Zulfikar Tan, keponakan Tan Malaka, mengatakan ia berharap pemerintah dapat memindahkan makam Tan Malakan ke Taman Makam Pahlawan Kalibata.
“Meminta supaya makam pak Tan ini resmilah ditetapkan. Kemudian dia juga diakui sebagai pahlawan, yang memang sudah pahlawan. Karena beliau sebenarnya sudah resmi menjadi pahlawan pada 28 Maret 1963. Ini kan selama ini tidak ada. Zaman Orde Baru bahkan malah disisihkan kan? Kalau memang diakui sebagai pahlawan kita harapkan dipindahkan ke Taman Makam Pahlawan Kalibata,” ujarnya.

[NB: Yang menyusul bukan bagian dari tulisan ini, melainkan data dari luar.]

(* ===== verification/Manager.v ===== *)
(** * Manager: the rotation trigger ([src/rollingwriter/manager.go])

    The manager owns the segment start time, the size threshold, and the
    unbuffered channel [fire] on which a trigger goroutine offers the name
    of the next historical file.  A sender blocks until a [Write] receives,
    so the channel is modelled as the FIFO queue of names held by blocked
    senders.  The cron library starts every scheduled job in a goroutine of
    its own, so under the time policy several senders can be blocked at
    once; under the size policy the single poller goroutine blocks, and
    cannot tick again, until its name is taken.

    Time formatting and parsing ([time.Time.Format], [time.Parse]) and the
    cron spec parser are library collaborators: the class [Env] states what
    the manager and the retention scan use of them. *)

From S2P Require Import Prelude GoLib Config SizeParser.

(** The library collaborators of the manager: a time is a [Z] (Unix
    nanoseconds); [Format layout t] and [Parse layout s] are Go's;
    [cron_valid spec] says whether [cron.AddFunc] accepts the spec. *)
Class Env := {
  Format : string -> Z -> string;
  Parse : string -> string -> option Z;
  cron_valid : string -> bool
}.

(** A concrete environment for the witnesses: a time is formatted as its
    decimal digits whatever the layout, and parsed back with [Atoi]; a cron
    spec is valid when it is not empty. *)
Definition test_Format (layout : string) (t : Z) : string := pretty (Z.to_N t).
Definition test_Parse (layout s : string) : option Z :=
  match Strconv.Atoi s with (v, Strconv.NumOk) => Some v | _ => None end.
#[export] Instance TestEnv : Env := {|
  Format := test_Format;
  Parse := test_Parse;
  cron_valid := fun spec => negb (String.eqb spec "")
|}.

Module Manager.
Import Config.

Section Manager.
Context `{Env}.

Record manager := mkManager {
  thresholdSize : Z;
  startAt : Z;
  fire : list string;
  context_closed : bool;
  cron_running : bool;
  poller_running : bool
}.

Definition set_fire (f : list string) (m : manager) : manager :=
  mkManager (thresholdSize m) (startAt m) f (context_closed m) (cron_running m) (poller_running m).

(** [GenLogFileName]: the name of the historical file for the segment that
    started at [startAt]; the new segment starts [now]. *)
Definition GenLogFileName (c : Config) (now : Z) (m : manager) : string * manager :=
  let tag := Format (TimeTagFormat c) (startAt m) in
  let filename :=
    if Compress c then Path.Join [LogPath c; FileName c +:+ ".log.gz." +:+ tag]
    else Path.Join [LogPath c; FileName c +:+ ".log." +:+ tag] in
  (filename, mkManager (thresholdSize m) now (fire m) (context_closed m)
                       (cron_running m) (poller_running m)).

(** [NewManager]: the policy switch; an unknown policy falls through to
    [WithoutRolling]. *)
Definition NewManager (c : Config) (now : Z) : result manager :=
  let m := mkManager 0 now [] false false false in
  if (RollingPolicy c =? TimeRolling)%Z then
    if cron_valid (RollingTimePattern c)
    then Ok (mkManager 0 now [] false true false)
    else Err (ErrCronSpec (RollingTimePattern c))
  else if (RollingPolicy c =? VolumeRolling)%Z then
    thr <-? SizeParser.ParseVolume (RollingVolumeSize c) ;;
    Ok (mkManager thr now [] false false true)
  else Ok m.

(** [Close]: [close(m.context)] panics on a closed channel; [m.cr.Stop()]. *)
Definition Close (m : manager) : result manager :=
  if context_closed m then Err (Panic "close of closed channel")
  else Ok (mkManager (thresholdSize m) (startAt m) (fire m) true false (poller_running m)).

(** A tick of the cron schedule: the job's goroutine computes the name and
    blocks sending it. *)
Definition cron_tick (c : Config) (now : Z) (m : manager) : manager :=
  if cron_running m then
    let '(name, m') := GenLogFileName c now m in set_fire (fire m' ++ [name]) m'
  else m.

(** A tick of the size poller, given the size [os.Open]/[Stat] found (none
    when the open failed).  It can only tick while it is not blocked
    sending. *)
Definition poll_tick (c : Config) (now : Z) (size : option Z) (m : manager) : manager :=
  if poller_running m && bool_decide (fire m = []) then
    match size with
    | Some sz =>
        if (thresholdSize m <? sz)%Z then
          let '(name, m') := GenLogFileName c now m in set_fire [name] m'
        else m
    | None => m
    end
  else m.

(** The poller's [case <-m.context: return]. *)
Definition poll_exit (m : manager) : manager :=
  if poller_running m && context_closed m && bool_decide (fire m = []) then
    mkManager (thresholdSize m) (startAt m) (fire m) (context_closed m) (cron_running m) false
  else m.

(** The receiving side of [select { case filename := <-w.fire: ... default: }]. *)
Definition recv_fire (m : manager) : option (string * manager) :=
  match fire m with
  | [] => None
  | name :: rest => Some (name, set_fire rest m)
  end.

(** The manager's steps, as its goroutines and the writer drive it. *)
Inductive mstep (c : Config) : manager -> manager -> Prop :=
| ms_cron now m : mstep c m (cron_tick c now m)
| ms_poll now sz m : mstep c m (poll_tick c now sz m)
| ms_exit m : mstep c m (poll_exit m)
| ms_recv m n m' : recv_fire m = Some (n, m') -> mstep c m m'
| ms_close m m' : Close m = Ok m' -> mstep c m m'.

(** The invariant of a manager without a cron schedule. *)
Definition single_sender (m : manager) : Prop :=
  cron_running m = false /\ length (fire m) <= 1.

Lemma single_sender_step c m m' : single_sender m -> mstep c m m' -> single_sender m'.
Proof.
  intros [Hcron Hlen] Hstep. destruct Hstep as [now m0|now sz m0|m0|m0 n m1 Hr|m0 m1 Hc].
  - unfold cron_tick. by rewrite Hcron.
  - unfold poll_tick. destruct (poller_running m0 && _) eqn:E; [|done].
    destruct sz as [sz|]; [|done]. destruct (_ <? _)%Z; [|done].
    destruct (GenLogFileName c now m0) eqn:G. unfold GenLogFileName in G. inv_ok.
    injection G as <- <-. split; [done|simpl; lia].
  - unfold poll_exit. by destruct (_ && _ && _).
  - unfold recv_fire in Hr. destruct (fire m0) as [|x f] eqn:F; [done|].
    injection Hr as <- <-. split; [done|]. simpl in *. lia.
  - unfold Close in Hc. destruct (context_closed m0); inv_ok. by split.
Qed.

Lemma NewManager_not_time c now m0 :
  NewManager c now = Ok m0 -> (RollingPolicy c =? TimeRolling)%Z = false ->
  single_sender m0.
Proof.
  unfold NewManager. intros Hnew Hp. rewrite Hp in Hnew.
  destruct (_ =? VolumeRolling)%Z; inv_ok; split; simpl; auto with arith.
Qed.

(** C12: without a cron schedule (size policy, no rolling, or an unknown
    policy) the fire channel never holds more than one pending name: the
    poller blocks on its send and cannot tick again until a write takes the
    name. *)
Theorem fire_at_most_one (c : Config) (now : Z) (m0 m : manager) :
  NewManager c now = Ok m0 -> (RollingPolicy c =? TimeRolling)%Z = false ->
  star (mstep c) m0 m -> length (fire m) <= 1.
Proof.
  intros Hnew Hpol Hs.
  apply (star_invariant _ _ (single_sender_step c) _ _ Hs (NewManager_not_time _ _ _ Hnew Hpol)).
Qed.

(** C34: under the time policy the one-pending-name invariant the design
    states does not hold: two cron ticks with no write in between leave two
    blocked senders, each with a name, and the segment start has moved
    twice. *)
Theorem cron_two_pending (c : Config) (now t1 t2 : Z) (m0 : manager) :
  NewManager c now = Ok m0 -> RollingPolicy c = TimeRolling ->
  let m2 := cron_tick c t2 (cron_tick c t1 m0) in
  star (mstep c) m0 m2 /\ length (fire m2) = 2 /\ startAt m2 = t2.
Proof.
  intros Hnew Hpol m2. unfold NewManager in Hnew. rewrite Hpol in Hnew. simpl in Hnew.
  destruct (cron_valid _); inv_ok. split; [|done].
  eapply star_step; [apply (ms_cron c t1)|]. apply star_one, ms_cron.
Qed.

(** C35: [Close] is not idempotent: a second call closes the closed
    [context] channel and panics. *)
Theorem Close_twice_panics (m m' : manager) :
  Close m = Ok m' -> Close m' = Err (Panic "close of closed channel").
Proof. unfold Close. destruct (context_closed m); intros; inv_ok; done. Qed.

(** A poll that is not blocked fires exactly when the file is larger
    than the threshold, and the name it offers is the one [GenLogFileName]
    computes. *)
Theorem poll_tick_fires (c : Config) (now sz : Z) (m : manager) :
  poller_running m = true -> fire m = [] ->
  fire (poll_tick c now (Some sz) m) =
    if (thresholdSize m <? sz)%Z then [fst (GenLogFileName c now m)] else [].
Proof.
  intros Hrun Hf. unfold poll_tick. rewrite Hrun, Hf. simpl.
  destruct (_ <? _)%Z; [|done]. by destruct (GenLogFileName c now m).
Qed.

End Manager.
End Manager.

(** ** Witnesses *)
Module ManagerWitness.
Import Config Manager.

Definition volume_cfg : Config := WithRollingVolumeSize "1K" NewDefaultConfig.

Lemma fire_at_most_one_witness :
  length (fire (poll_tick volume_cfg 5 (Some 2048%Z) (mkManager 1024 0 [] false false true))) <= 1.
Proof.
  apply (fire_at_most_one volume_cfg 0 (mkManager 1024 0 [] false false true)); [reflexivity | reflexivity |].
  apply star_one, ms_poll.
Defined.

Lemma cron_two_pending_witness :
  let m2 := cron_tick NewDefaultConfig 2 (cron_tick NewDefaultConfig 1 (mkManager 0 0 [] false true false)) in
  star (mstep NewDefaultConfig) (mkManager 0 0 [] false true false) m2 /\ length (fire m2) = 2 /\ startAt m2 = 2%Z.
Proof. apply (cron_two_pending NewDefaultConfig 0 1 2); reflexivity. Defined.

Lemma Close_twice_panics_witness :
  Close (mkManager 0 0 [] true false false) = Err (Panic "close of closed channel").
Proof. apply (Close_twice_panics (mkManager 0 0 [] false false false)). reflexivity. Defined.

Lemma poll_tick_fires_witness :
  fire (poll_tick volume_cfg 7 (Some 2048%Z) (mkManager 1024 3 [] false false true)) =
    [fst (GenLogFileName volume_cfg 7 (mkManager 1024 3 [] false false true))].
Proof. apply (poll_tick_fires volume_cfg 7 2048 (mkManager 1024 3 [] false false true)); reflexivity. Defined.

End ManagerWitness.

Lahir pada 2 Juni 1897 dan meninggal pada 1949, Tan Malaka adalah aktivis kemerdekaan serta ahli filsafat Indonesia. Ia dikagumi karena pemikirannya sekaligus mengundang kontroversi karena beraliran kiri dan pernah memimpin Partai Komunis Indonesia.
Harry A.Poeze baru-baru ini meluncurkan buku “Tan Malaka Gerakan Kiri, dan Revolusi Indonesia Jilid 4: September 1948-Desember 1949”. Buku ini berisi seputar masa-masa terakhir Tan Malaka sebelum tewas ditembak oleh anggota Tentara Republik Indonesia. Harry berharap kepastian makam dan hasil penelitian kematian Tan Malaka ini akan membuka tabir misteri kematian Tan.
“Bahwa Tan Malaka ditembak mati di desa Selo Panggung namanya. Dan ini terjadi pada 21 Februari 1949. Dan siapa yang bertanggung jawab? Adalah seorang letnan kedua dari Tentara Republik Indonesia bernama Sukotjo. Ia kemudian menjadi walikota Surabaya. Itu adalah aksi pribadi dari Sukotjo. Tidak ada perintah tembak mati dari atasan Sukotjo atau pimpinan tentara Indonesia. Rangkaian peristiwa kematian Tan Malaka ada di buku saya yang baru,” ujarnya.
Pada 2009, Harry A Poeze melakukan penelitian seputar makam dari Tan Malaka yang dipimpin oleh Zulfikar Tan dengan tim forensik yang dipimpin oleh dr Djaja. Dari hasil penelusuran ditemukanlah sebuah makam di Selopanggung. Saat ditemukan, kerangka jenazah Tan Malaka dalam kondisi tangan terikat ke belakang.
Sosok pahlawan revolusioner Tan Malaka, menarik perhatian peneliti asal Belanda lulusan Universitas Amsterdam ini. Selama 40 tahun pria Belanda kelahiran 20 Oktober 1947 itu, meneliti kemisteriusan sosok revolusioner beraliran kiri tersebut.
Tan Malaka dinilai Harry sebagai seorang tokoh yang memiliki tulisan sejarah Indonesia dari sudut pandang yang berbeda. Harry mengatakan kisah Tan Malaka merupakan satu babak sejarah Indonesia yang hilang, karena ditutup rapat-rapat oleh rezim Orde Baru.
“Saya senang bisa membuka tabir misteri kematian Tan Malaka,” ujarnya.